Author:
Setia Sonia,Jyoti ,Duhan Neelam,Anand Aman,Verma Nikita
Abstract
In intelligent web systems [2], web prefetching [27] plays a crucial role. In order to make accurate predictions for web prefetching, it is important but challenging to uncover valuable information from web use statistics [16]. Using statistics and domain expertise, this study presents a new approach dubbed SPUDK for efficient prefetching. In this paper, it is shown how web access logs can be used efficiently for browsing prediction. Our main focus is on the technique needed to manage the queries found in web access logs so that valuable information can be attained. We further process these access logs using a taxonomy and a thesaurus, WordNet, to find the semantics of queries. SPUDK, a system that organises use data into semantic clusters, is one example of this approach.

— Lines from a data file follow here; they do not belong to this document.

Lemma val_above : 0 < bn b -> W ^ (bn b - 1) <= val b.
Proof.
  intros P. pose proof wf_n. rewrite <- (val_psum (bn b)) by lia. replace (bn b) with (bn b - 1 + 1) at 2 by lia.
  rewrite psum_S by lia. destruct (psum_bound (bv b) (bn b - 1)) as (Lo & _); [lia | intros; apply wf_limb; lia |].
  assert (zget (bv b) (bn b - 1) <> 0) by (by apply WF). pose proof (wf_limb (bn b - 1) ltac:(lia)).
  pose proof (Wpow_pos (bn b - 1) ltac:(lia)). nia.
Qed.

Lemma val_zero : bn b = 0 <-> val b = 0.
Proof.
  pose proof wf_n. split; intros E.
  - rewrite <- (val_psum 0) by lia. done.
  - destruct (decide (0 < bn b)) as [P | N]; [| lia]. pose proof (val_above P). pose proof (Wpow_pos (bn b - 1)). lia.
Qed.

End Wf.

#[local] Hint Resolve wf_n wf_limb val_range : advent.

#[global] Opaque lsum.

(** A rule for loops that count down. *)
Lemma zdown_ind {St} (P : Z -> St -> Prop) n (f : Z -> St -> St) s :
  P (Z.of_nat n) s -> (forall k s, 0 <= k < Z.of_nat n -> P (k + 1) s -> P k (f k s)) -> P 0 (zdown n f s).
Proof.
  revert s. induction n as [|n IH]; intros s H0 Hs; cbn [zdown]; [done |].
  apply IH; [| intros; apply Hs; [lia | done]].
  apply Hs; [lia |]. by replace (Z.of_nat n + 1) with (Z.of_nat (S n)) by lia.
Qed.

(** The invariant rule for the loops over an array and a carry. *)
Lemma zfor_pair_ind {A B} (P : Z -> A -> B -> Prop) n i (f : Z -> A * B -> A * B) a b :
  P i a b -> (forall k a b, i <= k < i + Z.of_nat n -> P k a b -> P (k + 1) (fst (f k (a, b))) (snd (f k (a, b)))) ->
  P (i + Z.of_nat n) (fst (zfor n i f (a, b))) (snd (zfor n i f (a, b))).
Proof.
  intros H0 Hs. apply (zfor_ind (fun i s => P i (fst s) (snd s))); [done |].
  intros k [a' b'] Rk. by apply Hs.
Qed.

Lemma zdown_pair_ind {A B} (P : Z -> A -> B -> Prop) n (f : Z -> A * B -> A * B) a b :
  P (Z.of_nat n) a b -> (forall k a b, 0 <= k < Z.of_nat n -> P (k + 1) a b -> P k (fst (f k (a, b))) (snd (f k (a, b)))) ->
  P 0 (fst (zdown n f (a, b))) (snd (zdown n f (a, b))).
Proof.
  intros H0 Hs. apply (zdown_ind (fun i s => P i (fst s) (snd s))); [done |].
  intros k [a' b'] Rk. by apply Hs.
Qed.

(** ** Comparison *)

(** The sign of a comparison, as the code returns it. *)
Definition zcmp (x y : Z) : Z := if x <? y then -1 else if x =? y then 0 else 1.

Lemma cmp_down_spec a b n : (forall i, 0 <= i < Z.of_nat n -> 0 <= zget a i < W /\ 0 <= zget b i < W) ->
  cmp_down a b n = zcmp (psum a (Z.of_nat n)) (psum b (Z.of_nat n)).
Proof.
  induction n as [|n IH]; intros R; cbn [cmp_down]; [by rewrite !psum_0 |].
  rewrite Nat2Z.inj_succ, <- Z.add_1_r, !psum_S by lia.
  pose proof (R (Z.of_nat n) ltac:(lia)) as (Ra & Rb).
  destruct (psum_bound a (Z.of_nat n)) as (A1 & A2); [lia | intros; apply R; lia |].
  destruct (psum_bound b (Z.of_nat n)) as (B1 & B2); [lia | intros; apply R; lia |].
  pose proof (Wpow_pos (Z.of_nat n) ltac:(lia)).
  destruct (Z.eqb_spec (zget a (Z.of_nat n)) (zget b (Z.of_nat n))) as [E | E].
  - rewrite IH by (intros; apply R; lia). rewrite E. unfold zcmp. repeat cases; lia.
  - unfold zcmp. destruct (zget a (Z.of_nat n) >? zget b (Z.of_nat n)) eqn:G.
    + apply Z.gtb_lt in G. assert (psum b (Z.of_nat n) + zget b (Z.of_nat n) * W ^ Z.of_nat n < psum a (Z.of_nat n) + zget a (Z.of_nat n) * W ^ Z.of_nat n) by nia.
      repeat cases; lia.
    + assert (zget a (Z.of_nat n) < zget b (Z.of_nat n)) by (rewrite Z.gtb_ltb in G; zb; lia).
      assert (psum a (Z.of_nat n) + zget a (Z.of_nat n) * W ^ Z.of_nat n < psum b (Z.of_nat n) + zget b (Z.of_nat n) * W ^ Z.of_nat n) by nia.
      repeat cases; lia.
Qed.

Lemma bn_lt a b : wf a -> wf b -> bn a < bn b -> val a < val b.
Proof.
  intros A B L. pose proof (wf_n a A). pose proof (val_below a A). pose proof (val_above b B ltac:(lia)).
  pose proof (Wpow_le (bn a) (bn b - 1)). lia.
Qed.

Lemma bn_cmp_spec a b : wf a -> wf b -> bn_cmp a b = zcmp (val a) (val b).
Proof.
  intros A B. unfold bn_cmp. destruct (Z.eqb_spec (bn a) (bn b)) as [E | E].
  - pose proof (wf_n a A). rewrite cmp_down_spec by (intros; split; apply wf_limb; lia || done).
    rewrite Z2Nat.id by lia. rewrite !val_psum by lia || done. done.
  - unfold zcmp. destruct (bn a >? bn b) eqn:G.
    + apply Z.gtb_lt in G. pose proof (bn_lt b a B A G). repeat cases; lia.
    + rewrite Z.gtb_ltb in G. zb. pose proof (bn_lt a b A B ltac:(lia)). repeat cases; lia.
Qed.

(** ** Shifts *)

(** The body of a left shift by [s] bits: limb and carry from [t = lo * 2^s + carry]. *)
Lemma shl_loop s v f : 0 <= s < 32 -> limbs_ok v ->
  (forall i v c, 0 <= zget v i < W -> 0 <= c < 2 ^ s ->
     f i (v, c) = (zset v i ((zget v i * 2 ^ s + c) mod W), (zget v i * 2 ^ s + c) / W)) ->
  let r := fst (zfor (Z.to_nat BN_MAX_LIMBS) 0 f (v, 0)) in
  limbs_ok r /\ psum r BN_MAX_LIMBS = (2 ^ s * psum v BN_MAX_LIMBS) mod CAP.
Proof.
  intros Rs L Ff. assert (P2 : 0 < 2 ^ s <= 2 ^ 31) by (split; [apply Z.pow_pos_nonneg | apply Z.pow_le_mono_r]; lia).
  pose proof (zfor_pair_ind (fun i r c => limbs_ok r /\ 0 <= c < 2 ^ s /\
      (forall j, i <= j < BN_MAX_LIMBS -> zget r j = zget v j) /\ psum r i + c * W ^ i = 2 ^ s * psum v i)
      (Z.to_nat BN_MAX_LIMBS) 0 f v 0) as (L' & Rc & _ & E).
  - split; [done |]. split; [lia |]. split; [done |]. rewrite !psum_0. lia.
  - intros k r c Rk (Lr & Rc & Same & E). rewrite Z2Nat.id in Rk by done.
    pose proof (proj2 Lr k Rk) as Rl. rewrite Ff by done. cbn [fst snd].
    set (t := zget r k * 2 ^ s + c) in *.
    assert (Rt : 0 <= t < W * 2 ^ s) by (unfold t; nia).
    pose proof (Z.mod_pos_bound t W ltac:(lia)). pose proof (Z.div_mod t W ltac:(lia)) as D.
    split; [apply limbs_zset; [done | lia] |].
    split. { split; [apply Z.div_pos; lia | apply Z.div_lt_upper_bound; lia]. }
    split. { intros j Rj. rewrite zget_zset_ne by lia. apply Same. lia. }
    rewrite !psum_S, psum_zset_ge, zget_zset_eq, Wpow_S, <- (Same k) by (destruct Lr; lia).
    assert (X : t mod W * W ^ k + t / W * (W * W ^ k) = t * W ^ k) by (rewrite D at 3; ring).
    assert (Y : t * W ^ k = 2 ^ s * (zget r k * W ^ k) + c * W ^ k) by (unfold t; ring). lia.
  - cbv zeta. rewrite Z2Nat.id in * by done. rewrite Z.add_0_l in *. split; [done |].
    set (r := fst _) in *. set (c := snd _) in *.
    rewrite <- E. fold CAP. rewrite Z.mod_add by (pose proof CAP_pos; lia).
    symmetry. apply Z.mod_small. apply psum_bound; [done | apply L'].
Qed.

Lemma shr_loop s v f : 0 <= s <= 32 -> limbs_ok v ->
  (forall i v c, 0 <= zget v i < W -> 0 <= c < 2 ^ s ->
     f i (v, c) = (zset v i ((zget v i + c * W) / 2 ^ s), (zget v i + c * W) mod 2 ^ s)) ->
  let r := fst (zdown (Z.to_nat BN_MAX_LIMBS) f (v, 0)) in
  limbs_ok r /\ psum r BN_MAX_LIMBS = psum v BN_MAX_LIMBS / 2 ^ s.
Proof.
  intros Rs L Ff. assert (P2 : 0 < 2 ^ s) by (apply Z.pow_pos_nonneg; lia).
  pose proof (zdown_pair_ind (fun i r c => limbs_ok r /\ 0 <= c < 2 ^ s /\
      (forall j, 0 <= j < i -> zget r j = zget v j) /\
      2 ^ s * (psum r BN_MAX_LIMBS - psum r i) + c * W ^ i = psum v BN_MAX_LIMBS - psum v i)
      (Z.to_nat BN_MAX_LIMBS) f v 0) as (L' & Rc & _ & E).
  - split; [done |]. split; [lia |]. split; [done |]. rewrite Z2Nat.id by done. lia.
  - intros k r c Rk (Lr & Rc & Same & E). rewrite Z2Nat.id in Rk by done.
    pose proof (proj2 Lr k Rk) as Rl. rewrite Ff by done. cbn [fst snd].
    set (t := zget r k + c * W) in *.
    assert (Rt : 0 <= t < W * 2 ^ s) by (unfold t; nia).
    pose proof (Z.mod_pos_bound t (2 ^ s) ltac:(lia)). pose proof (Z.div_mod t (2 ^ s) ltac:(lia)) as D.
    split; [apply limbs_zset; [done |]; split; [apply Z.div_pos; lia | apply Z.div_lt_upper_bound; lia] |].
    split; [done |].
    split. { intros j Rj. rewrite zget_zset_ne by lia. apply Same. lia. }
    rewrite psum_zset, psum_zset_ge by (destruct Lr; lia). rewrite (proj2 (Z.ltb_lt k BN_MAX_LIMBS)) by lia.
    rewrite !psum_S, Wpow_S in E by lia. rewrite <- (Same k) in E by lia.
    assert (X : 2 ^ s * (t / 2 ^ s * W ^ k) + t mod 2 ^ s * W ^ k = t * W ^ k) by (rewrite D at 3; ring).
    assert (Y : t * W ^ k = zget r k * W ^ k + c * (W * W ^ k)) by (unfold t; ring). lia.
  - cbv zeta. split; [done |]. set (r := fst _) in *. set (c := snd _) in *.
    rewrite !psum_0, Z.pow_0_r in E. apply Z.div_unique with c; lia.
Qed.

Lemma shiftr32 t : Z.shiftr t 32 = t / W.
Proof. by rewrite Z.shiftr_div_pow2. Qed.

(** OR-ing a small carry into a shifted limb. *)
Lemma lor_carry s x c : 0 <= s -> 0 <= c < 2 ^ s -> Z.lor (Z.shiftl x s) c = x * 2 ^ s + c.
Proof. intros. rewrite Z.shiftl_mul_pow2, Z.lor_comm, lor_add by lia. lia. Qed.

(** The step of a right shift: the carry comes in at the top. *)
Lemma shr_step s lo c : 0 <= s <= 32 -> 0 <= lo < W -> 0 <= c < 2 ^ s ->
  Z.lor (Z.shiftr lo s) (u32 (Z.shiftl c (32 - s))) = (lo + c * W) / 2 ^ s /\
  Z.land lo (2 ^ s - 1) = (lo + c * W) mod 2 ^ s.
Proof.
  intros Rs L C. assert (E : W = 2 ^ (32 - s) * 2 ^ s) by (rewrite <- Z.pow_add_r by lia; by replace (32 - s + s) with 32 by lia).
  assert (P : 0 < 2 ^ s) by (apply Z.pow_pos_nonneg; lia). assert (Q : 0 < 2 ^ (32 - s)) by (apply Z.pow_pos_nonneg; lia).
  split.
  - rewrite Z.shiftr_div_pow2, Z.shiftl_mul_pow2, u32_small by (try lia; rewrite E; nia).
    rewrite lor_add by first [lia | split; [apply Z.div_pos; lia | apply Z.div_lt_upper_bound; lia]].
    rewrite E at 1. rewrite Z.mul_assoc, Z.div_add by lia. done.
  - replace (2 ^ s - 1) with (Z.ones s) by (rewrite Z.ones_equiv; lia). rewrite Z.land_ones by lia.
    rewrite E at 1. by rewrite Z.mul_assoc, Z.mod_add by lia.
Qed.

Lemma shl8_spec v : limbs_ok v ->
  limbs_ok (shl8 v) /\ psum (shl8 v) BN_MAX_LIMBS = (256 * psum v BN_MAX_LIMBS) mod CAP.
Proof.
  intros L. apply (shl_loop 8); [lia | done |]. intros i w c Rl Rc. cbv zeta.
  rewrite lor_carry by lia. rewrite shiftr32, (u32_small (_ / _)); [reflexivity |].
  change (2 ^ 8) with 256 in *. split; [apply Z.div_pos; lia | apply Z.div_lt_upper_bound; lia].
Qed.

Lemma shl1_step lo c : 0 <= lo < W -> 0 <= c < 2 ->
  Z.lor (u32 (Z.shiftl lo 1)) c = (lo * 2 + c) mod W /\ Z.shiftr lo 31 = (lo * 2 + c) / W.
Proof.
  intros L C. rewrite Z.shiftl_mul_pow2, Z.shiftr_div_pow2 by lia. change (2 ^ 1) with 2. change (2 ^ 31) with 2147483648. split.
  - unfold u32. replace (lo * 2) with (2 * lo) by lia. change W with (2 * 2147483648). rewrite Z.mul_mod_distr_l by lia.
    replace (2 * (lo mod 2147483648)) with (Z.shiftl (lo mod 2147483648) 1) by (rewrite Z.shiftl_mul_pow2; lia).
    rewrite lor_carry by lia. change (2 ^ 1) with 2. apply Z.mod_unique with (lo / 2147483648); zdm.
  - apply Z.div_unique with (2 * (lo mod 2147483648) + c); zdm.
Qed.

Lemma bn_lshift1_spec b : wf b -> wf (bn_lshift1 b) /\ val (bn_lshift1 b) = (2 * val b) mod CAP.
Proof.
  intros WF. unfold bn_lshift1.
  pose proof (shl_loop 1 (bv b) (fun i '(v, carry) =>
        let lo := zget v i in (zset v i (Z.lor (u32 (Z.shiftl lo 1)) carry), Z.shiftr lo 31))) as H.
  destruct H as (L & E); [lia | apply WF | |].
  { intros i v c Rl Rc. cbv zeta. destruct (shl1_step (zget v i) c) as (-> & ->); done. }
  destruct (zfor _ _ _ _) as (v, c). cbn [fst] in *. rewrite val_trim.
  split; [| exact E]. pose proof (wf_n b WF) as N. pose proof (val_below b WF) as Lt.
  change (2 ^ 1) with 2 in E. fold (val b) in E.
  assert (High : forall i, bn b < i < BN_MAX_LIMBS -> zget v i = 0).
  { intros i Ri. apply (limb_zero v (bn b + 1)); [done | | lia | lia]. rewrite E, Wpow_S by lia.
    pose proof (Z.mod_le (2 * val b) CAP ltac:(pose proof (val_range b WF); lia) CAP_pos). lia. }
  apply wf_trim; [done | repeat cases; unfold BN_MAX_LIMBS in *; lia |].
  intros i Ri. repeat cases_in Ri; try lia; try (apply High; lia).
  destruct (decide (i = bn b)) as [-> | Ne]; [| apply High; lia].
  destruct (bn b <? BN_MAX_LIMBS) eqn:G; zb; [| lia]. cbn [andb] in *. zb. done.
Qed.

Our contributions in this paper are as follows: (1) A technique to exploit query keywords from access logs. (2) An approach to enrich queries with semantic information. (3) A new similarity measure for finding similarity among URLs present in access logs. (4) A novel clustering technique to find semantic clusters of URLs. (5) Experimental evaluation of the proposed system. The proposed SPUDK system is evaluated using American Online (AOL) logs, which gives improvement of 39% in precision of prediction, 35% in hit ratio and reduction of 50.6% in latency on average as compared to other prediction techniques in the literature.